Bit the bullet last year and got our 3-hole Deerskin with full length drawers, lights, pressurized water tank, and door pistons. Love it.


----------



## j towne (Jul 27, 2006)

Currently for sale in the classifieds.


----------



## truka (Oct 13, 2010)

Current 8 hole. Built by Ainley


----------



## DoubleHaul (Jul 22, 2008)

truka said:


> View attachment 22248
> 
> 
> Current 8 hole. Built by Ainley


LOL. All in about two years!


----------



## commando (Oct 21, 2010)

For you guys that don't have a camper/topper on your trucks and have a box or two in the bed of your truck. What do you all do with the decoys and all the gear when out hunting for a few day trip when you call it a day? Do you heave decoys and gear in the bed of the truck and hope/ trust no body will steal it or do you put everything in the cab of your truck or into the hotel where you are staying g for the night? I'd like to get a two box for my truck but don't have a camper/ topper on it and was curious about what everyone does with the gear at night


----------



## DavidC (Feb 2, 2015)

I got a few odd looks when I drug a decoy sled full of gear into my hotel room this winter, but seemed to be the prudent thing at the time. Guns always go in, some other stuff I leave locked in the cab.


----------



## Matt Duncan (Feb 21, 2011)

MTCK 16 hole. Lots of water and lots of storage


----------



## Im_with_Brandy (Apr 22, 2010)

Home made the boxes are on wheels. The box on the left behind the dog has a clothing rack at the other end. Room for three medium crates on the right side box. I put air bags on to assist the rear suspension.


----------



## Hambone (Mar 4, 2003)

Here's the box I made for my truck. Been using it about 8 years now.


----------



## Hambone (Mar 4, 2003)

Couple more views. Dog boxes (winter) or wire kennels Go on top, gear in the drawer.


----------



## Pupknuckle (Aug 15, 2008)

Jim Fifer in Va. built his own chassis mount. Has some very good features on it. Maybe if he sees this he will post some pics. He has hidden gun storage in it. Lots of storage space.


----------



## huntinlabs (Aug 4, 2009)

TonyK said:


> Here is Jake's truck for the next year...

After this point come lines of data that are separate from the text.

(** One iteration of the [while] loop.  [stdin] holds the lines not yet read;
    [std::getline] fails on an empty [stdin]. *)
Definition cycle (stdin : list Line) (s : Sim) : Sim * list Line :=
  let i := set_resetFault false (sim_in s) in
  let '(i, quit, stdin) :=
    if (inputPoll s mod 25 =? 0)
    then match stdin with
         | l :: rest => let '(i, q) := apply_line l i (sim_quit s) in (i, q, rest)
         | [] => (i, sim_quit s, [])
         end
    else (i, sim_quit s, stdin) in
  let '(i, out, c, plant) := scan i (sim_ctrl s) (sim_plant s) in
  (mkSim plant c i out quit (int_incr (inputPoll s)), stdin).

(** The first [n] iterations of the loop (fewer when [quit] is set): the
    simulation after each iteration, oldest first. *)
Fixpoint main_loop (n : nat) (stdin : list Line) (s : Sim) : list Sim :=
  match n with
  | O => []
  | S n' =>
      if sim_quit s then []
      else let '(s', stdin') := cycle stdin s in
           s' :: main_loop n' stdin' s'
  end.

(** A run of scans on an explicit sequence of operator inputs, outside the
    console cadence: the controller state after each scan. *)
Fixpoint scans (ins : list Inputs) (c : LiftController) (plant : LiftPlant)
  : list (LiftController * LiftPlant) :=
  match ins with
  | [] => []
  | i :: rest =>
      let '(_, _, c', plant') := scan i c plant in
      (c', plant') :: scans rest c' plant'
  end.

(** Successive calls of [update], each with the inputs and the plant the
    caller presents on that scan: the results, first call first. *)
Fixpoint updates (dt : Dbl.double) (calls : list (Inputs * LiftPlant))
  (c : LiftController) : list (Outputs * LiftController * LiftPlant) :=
  match calls with
  | [] => []
  | (i, plant) :: rest =>
      let r := update dt i c plant in
      r :: updates dt rest (ctrl_of r)
  end.

(** ** Properties named by the specification, as predicates on the model *)

(** The output exclusivity invariant of the data model. *)
Definition exclusive (out : Outputs) : Prop :=
  (motorEnable out = true <-> motorDir out <> 0) /\
  (motorDir out <> 0 <-> brakeEngaged out = false) /\
  (motorEnable out = true -> motorDir out <> 0 /\ brakeEngaged out = false) /\
  (brakeEngaged out = true -> motorDir out = 0 /\ motorEnable out = false).

(** The three reset conditions of Step 2, as propositions. *)
Definition reset_conditions (inp : Inputs) (plant : LiftPlant) : Prop :=
  resetFault inp = true /\ estop inp = false /\
  (Qabs (velocity plant) < safeStopSpeedEps)%Q.

(** What a scan that ends in [Faulted] commands. *)
Definition faulted_result (r : Outputs * LiftController * LiftPlant) : Prop :=
  state (ctrl_of r) = Faulted /\
  hasFault (faults (ctrl_of r)) = true /\
  motorEnable (out_of r) = false /\
  motorDir (out_of r) = 0 /\
  brakeEngaged (out_of r) = true /\
  faultLamp (out_of r) = true /\
  targetVel (plant_of r) = 0%Q.

(** The limit conditions of Step 1 gathered in one boolean: LimitViolation is
    offered to the fault manager exactly when it holds. *)
Definition limit_condition (s : LiftState) (inp : Inputs) : bool :=
  (topLimit inp && bottomLimit inp)
  || (LiftState_eqb s Lifting && topLimit inp)
  || (LiftState_eqb s Lowering && bottomLimit inp)
  || (cmdUp inp && topLimit inp)
  || (cmdDown inp && bottomLimit inp).


(** ** Scenario A of the specification *)

(** The operator inputs of scenario A: [cmdUp] alone, and no command. *)
Definition up_inputs : Inputs := set_commands true false false Inputs_default.
Definition idle_inputs : Inputs := Inputs_default.

(** The simulation and the unread console lines after [n] iterations. *)
Fixpoint main_after (n : nat) (stdin : list Line) (s : Sim) : Sim * list Line :=
  match n with
  | O => (s, stdin)
  | S n' =>
      if sim_quit s then (s, stdin)
      else let '(s', stdin') := cycle stdin s in main_after n' stdin' s'
  end.

(** Scenario A as the specification words it, on the controller observed
    after each scan of a run that starts in [Holding]: some scans in
    [Lifting], then some in [Holding], the last one with the top limit
    asserted, and LimitViolation never latched. *)
Definition scenario_A_holds (cs : list LiftController) : Prop :=
  (exists a b : nat,
      (0 < a)%nat /\ (0 < b)%nat /\
      map state cs = repeat Lifting a ++ repeat Holding b) /\
  lastTopLimit (last cs LiftController_default) = true /\
  Forall (fun c => latched (faults c) <> LimitViolation) cs.

(** The controllers of a console run in which the operator types [u] once. *)
Definition console_up_run (n : nat) : list LiftController :=
  map sim_ctrl (main_loop n [LineUp] Sim_default).

(** The controllers of a run of [up] scans with [cmdUp] followed by [idle]
    scans without a command. *)
Definition up_then_idle_run (up idle : nat) : list LiftController :=
  map fst (scans (repeat up_inputs up ++ repeat idle_inputs idle)
                 LiftController_default LiftPlant_default).

(** A faulted console simulation with LimitViolation latched, the emergency
    stop released and no load. *)
Definition limit_faulted (s : Sim) : Prop :=
  state (sim_ctrl s) = Faulted /\
  latched (faults (sim_ctrl s)) = LimitViolation /\
  estop (sim_in s) = false /\
  loadKg (sim_in s) = 0%Q.

(** ** Further definitions: repeated plant steps, the console poll, names *)


(** The console poll at the head of the loop body: the reset pulse is
    dropped, and on every 25th iteration one line is read and applied.  The
    result is the new [in], the new [quit] and the lines left unread. *)
Definition console_poll (stdin : list Line) (s : Sim)
  : Inputs * bool * list Line :=
  let i := set_resetFault false (sim_in s) in
  if (inputPoll s mod 25 =? 0)
  then match stdin with
       | l :: rest => let '(i, q) := apply_line l i (sim_quit s) in (i, q, rest)
       | [] => (i, sim_quit s, [])
       end
  else (i, sim_quit s, stdin).

(** At most one of the three operator commands is set. *)
Definition one_command_at_most (i : Inputs) : bool :=
  negb (cmdUp i && cmdDown i) && negb (cmdUp i && cmdHold i)
  && negb (cmdDown i && cmdHold i).

(** The velocity lies between full lowering speed and full lifting speed. *)
Definition speed_in_range (p : LiftPlant) : Prop :=
  (- lowerSpeed <= velocity p <= liftSpeed)%Q.

(** ** Names printed in the status line *)

Module Names.
Import String.
Local Open Scope string_scope.

Definition faultToString (f : FaultCode) : string :=
  match f with
  | FNone => "None"
  | LimitViolation => "LimitViolation"
  | Overload => "Overload"
  | EmergencyStop => "EmergencyStop"
  end.

Definition stateToString (s : LiftState) : string :=
  match s with
  | Holding => "Holding"
  | Lifting => "Lifting"
  | Lowering => "Lowering"
  | Faulted => "Faulted"
  end.

(** The string returned after the [switch], for a value outside the
    enumeration. *)
Definition unknown : string := "Unknown".

End Names.

(** ** The plant in binary64

    [LiftPlant] and [LiftPlant::step] once more, with [double] as the
    binary64 numbers of Rocq's primitive floats: every [+], [-] and [*]
    rounds to nearest even, and comparisons with a NaN are false, as in the
    compiled program.  [x >= y] is written [y <=? x] and [x > y] is written
    [y <? x]. *)

Module B64.
Import PrimFloat.
Local Open Scope float_scope.

(** [std::clamp(v, lo, hi)]: [(v < lo) ? lo : (hi < v) ? hi : v]. *)
Definition clamp (v lo hi : float) : float :=
  if v <? lo then lo else if hi <? v then hi else v.

Record LiftPlant : Type := mkLiftPlant {
  position : float;
  velocity : float;
  targetVel : float
}.

Definition accel : float := 3.

Definition step (dt : float) (p : LiftPlant) : LiftPlant :=
  let dv := targetVel p - velocity p in
  let maxDv := accel * dt in
  let dv := clamp dv (- maxDv) maxDv in
  let velocity1 := velocity p + dv in
  let position1 := position p + velocity1 * dt in
  let position2 := clamp position1 0 1 in
  let velocity2 :=
    if (position2 <=? 0) && (velocity1 <? 0) then 0 else velocity1 in
  let velocity3 :=
    if (1 <=? position2) && (0 <? velocity2) then 0 else velocity2 in
  mkLiftPlant position2 velocity3 (targetVel p).

(** The velocity right after [velocity += dv]: the [velocity1] of [step]. *)
Definition velocity_after_accel (dt : float) (p : LiftPlant) : float :=
  let dv := targetVel p - velocity p in
  let maxDv := accel * dt in
  velocity p + clamp dv (- maxDv) maxDv.

(** The rational number a finite binary64 number is: its mantissa times two
    to its exponent, with its sign.  (Zero for the zeros; infinities and NaN,
    which are no numbers, are sent to zero too.) *)
Definition exact (f : float) : Q :=
  match FloatOps.Prim2SF f with
  | SpecFloat.S754_finite s m e =>
      let n := if s then Z.neg m else Z.pos m in
      if (0 <=? e)%Z then inject_Z (n * 2 ^ e)
      else Qmake n (2 ^ Z.to_pos (- e))
  | _ => 0%Q
  end.

(** The doubles nearest to 0.02, 0.04 and 0.35. *)
Definition d0_02 : float := 0x1.47ae147ae147bp-6.
Definition d0_04 : float := 0x1.47ae147ae147bp-5.
Definition d0_35 : float := 0x1.6666666666666p-2.

End B64.

(** * Facts about the arithmetic *)

Module DblFacts.

Lemma ltb_lt (x y : Dbl.double) : Dbl.ltb x y = true <-> (x < y)%Q.
Proof.
  unfold Dbl.ltb. rewrite Qlt_alt.
  destruct (Qcompare x y); split; intros; congruence.
Qed.

Lemma ltb_ge (x y : Dbl.double) : Dbl.ltb x y = false <-> (y <= x)%Q.
Proof.
  split; intros H.
  - apply Qnot_lt_le. intros L. apply ltb_lt in L. congruence.
  - destruct (Dbl.ltb x y) eqn:E; [|reflexivity].
    apply ltb_lt in E. exfalso. exact (Qlt_not_le _ _ E H).
Qed.

Lemma ltb_spec (x y : Dbl.double) : reflect (x < y)%Q (Dbl.ltb x y).
Proof. apply iff_reflect. symmetry. apply ltb_lt. Qed.

Lemma ltb_cases (x y : Dbl.double) :
  (Dbl.ltb x y = true /\ (x < y)%Q) \/ (Dbl.ltb x y = false /\ (y <= x)%Q).
Proof.
  destruct (Dbl.ltb x y) eqn:E.
  - left. split; [reflexivity | now apply ltb_lt].
  - right. split; [reflexivity | now apply ltb_ge].
Qed.

Lemma add_eq (x y : Dbl.double) : (Dbl.add x y == x + y)%Q.
Proof. apply Qplus'_correct. Qed.

Lemma sub_eq (x y : Dbl.double) : (Dbl.sub x y == x - y)%Q.
Proof. apply Qminus'_correct. Qed.

Lemma mul_eq (x y : Dbl.double) : (Dbl.mul x y == x * y)%Q.
Proof. apply Qmult'_correct. Qed.

(** [std::clamp] returns a value between its bounds when they are ordered. *)
Lemma clamp_bounds (v lo hi : Dbl.double) :
  (lo <= hi)%Q -> (lo <= Dbl.clamp v lo hi <= hi)%Q.
Proof.
  intros Hle. unfold Dbl.clamp.
  destruct (ltb_cases v lo) as [[-> H1]|[-> H1]].
  - split; [apply Qle_refl | exact Hle].
  - destruct (ltb_cases hi v) as [[-> H2]|[-> H2]].
    + split; [exact Hle | apply Qle_refl].
    + split; assumption.
Qed.

End DblFacts.

(** * The fault manager *)

Lemma latch_cases (f : FaultCode) (fm : FaultManager) :
  (faultPriority (latched fm) < faultPriority f /\ latch f fm = mkFaultManager f)
  \/ (faultPriority f <= faultPriority (latched fm) /\ latch f fm = fm).
Proof.
  unfold latch.
  destruct (Z.gtb_spec (faultPriority f) (faultPriority (latched fm))) as [H|H].
  - left. split; [lia | reflexivity].
  - right. split; [lia | reflexivity].
Qed.

Lemma latch_priority (f : FaultCode) (fm : FaultManager) :
  faultPriority (latched (latch f fm))
  = Z.max (faultPriority f) (faultPriority (latched fm)).
Proof.
  destruct (latch_cases f fm) as [[H ->]|[H ->]]; simpl; lia.
Qed.

Lemma latch_if_priority (b : bool) (f : FaultCode) (fm : FaultManager) :
  faultPriority (latched (latch_if b f fm))
  = if b then Z.max (faultPriority f) (faultPriority (latched fm))
    else faultPriority (latched fm).
Proof. destruct b; simpl; [apply latch_priority | reflexivity]. Qed.

Lemma latch_all_monotone (fs : list FaultCode) (fm : FaultManager) :
  faultPriority (latched fm) <= faultPriority (latched (latch_all fs fm)).
Proof.
  unfold latch_all. revert fm. induction fs as [|f fs IH]; intros fm; simpl.
  - lia.
  - specialize (IH (latch f fm)).
    pose proof (latch_priority f fm) as Hp. lia.
Qed.

Lemma latch_all_app (fs gs : list FaultCode) (fm : FaultManager) :
  latch_all (fs ++ gs) fm = latch_all gs (latch_all fs fm).
Proof. unfold latch_all. apply fold_left_app. Qed.

Lemma hasFault_priority (fm : FaultManager) :
  hasFault fm = true <-> 0 < faultPriority (latched fm).
Proof.
  unfold hasFault. destruct (latched fm); simpl; split; intros; congruence || lia.
Qed.


Lemma priority_injective (f g : FaultCode) :
  faultPriority f = faultPriority g -> f = g.
Proof. destruct f, g; simpl; intros; congruence || lia. Qed.

(** C3: [latch] replaces the latched code exactly when the new code has a
    strictly higher priority; a code of the same or a lower priority, and
    [None] in particular, leaves the manager as it was; so one call never
    lowers the priority of the latched fault, and neither does any sequence
    of calls, at whatever point of the sequence it is observed. *)
Theorem latch_priority_monotone :
  forall (fm : FaultManager) (code : FaultCode) (done todo : list FaultCode),
    (faultPriority code > faultPriority (latched fm) ->
       latched (latch code fm) = code) /\
    (faultPriority code <= faultPriority (latched fm) -> latch code fm = fm) /\
    (latched (latch code fm) = code <->
       faultPriority code >= faultPriority (latched fm)) /\
    latch FNone fm = fm /\
    latch code (latch code fm) = latch code fm /\
    faultPriority (latched fm) <= faultPriority (latched (latch code fm)) /\
    faultPriority (latched (latch_all done fm))
      <= faultPriority (latched (latch_all (done ++ todo) fm)).
Proof.
  intros fm code done todo.
  repeat split.
  - intros H. destruct (latch_cases code fm) as [[_ ->]|[H' _]]; [reflexivity | lia].
  - intros H. destruct (latch_cases code fm) as [[H' _]|[_ ->]]; [lia | reflexivity].
  - intros H. destruct (latch_cases code fm) as [[H' _]|[_ E]]; [lia|].
    rewrite E in H. rewrite H. lia.
  - intros H. destruct (latch_cases code fm) as [[_ ->]|[H' ->]]; [reflexivity|].
    apply priority_injective. lia.
  - destruct (latch_cases FNone fm) as [[H _]|[_ ->]]; [|reflexivity].
    simpl in H. destruct (latched fm); simpl in H; lia.
  - destruct (latch_cases code fm) as [[_ ->]|[H ->]].
    + unfold latch. simpl. now rewrite Z.gtb_ltb, Z.ltb_irrefl.
    + destruct (latch_cases code fm) as [[H' _]|[_ ->]]; [lia | reflexivity].
  - rewrite latch_priority. lia.
  - rewrite latch_all_app. apply latch_all_monotone.
Qed.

Lol Tony I don't know if he will want to come home after his vacation with yall!


----------



## Dwayne Padgett (Apr 12, 2009)

3 hole MTCK 50 inch drawers, stainless water tank, gravity and pressurized water, fan, Interior and exterior lights.


----------



## motor-vater (Oct 28, 2013)




----------



## motor-vater (Oct 28, 2013)

Matt Duncan said:


> MTCK 16 hole. Lots of water and lots of storage


*Yup!!! Thats Nice!!!!*


----------



## kennel maiden (Jun 11, 2012)

Here's a UK version!


----------



## Justin Frye (Jul 11, 2014)

motor-vater said:


>


I want to build a drawer storage system like this after I buy a topper. Anyone know where you can get plans to build one?


----------



## huntinman (Jun 1, 2009)

motor-vater said:


>


Motor-vater, tell me a little about your awning please...


----------



## commando (Oct 21, 2010)

motor vater, what type of dog box is that?


----------



## motor-vater (Oct 28, 2013)

Dog box is a collapsible XL by Impact Cases (love it) with the shell I could not get the plastic one in or out without removing all the screws and breaking in half a real PITA! The awning is an ARB awning it attaches to my frontrunner roof rack, which I also have a roof top tent for (great for catching a few ZZZZ's in the refuge parking lot). I now have the crate pushed to one side and slide my Jet sled filled with deks in right next to it along with my cart. My truck is now a all in one Dog/Hunting Rig and I'm pretty happy with it. Built the drawers myself (no plans) just went for it.. Couldnt justify spending 1K plus to buy a set so in typical me fashion I spent 2K building one.. lol Just kidding


----------



## Aaron Homburg (Sep 23, 2005)

motor-vater said:


> Dog box is a collapsible XL by Impact Cases (love it) with the shell I could not get the plastic one in or out without removing all the screws and breaking in half a real PITA! The awning is an ARB awning it attaches to my frontrunner roof rack, which I also have a roof top tent for (great for catching a few ZZZZ's in the refuge parking lot). I now have the crate pushed to one side and slide my Jet sled filled with deks in right next to it along with my cart. My truck is now a all in one Dog/Hunting Rig and I'm pretty happy with it. Built the drawers myself (no plans) just went for it.. Couldnt justify spending 1K plus to buy a set so in typical me fashion I spent 2K building one.. lol Just kidding


This rooftop tent is very interesting. It attaches to your roof rack? How many lbs can it hold? Also, I see no ramp up to it or no dents in the side of the truck from getting into it? Very cool idea.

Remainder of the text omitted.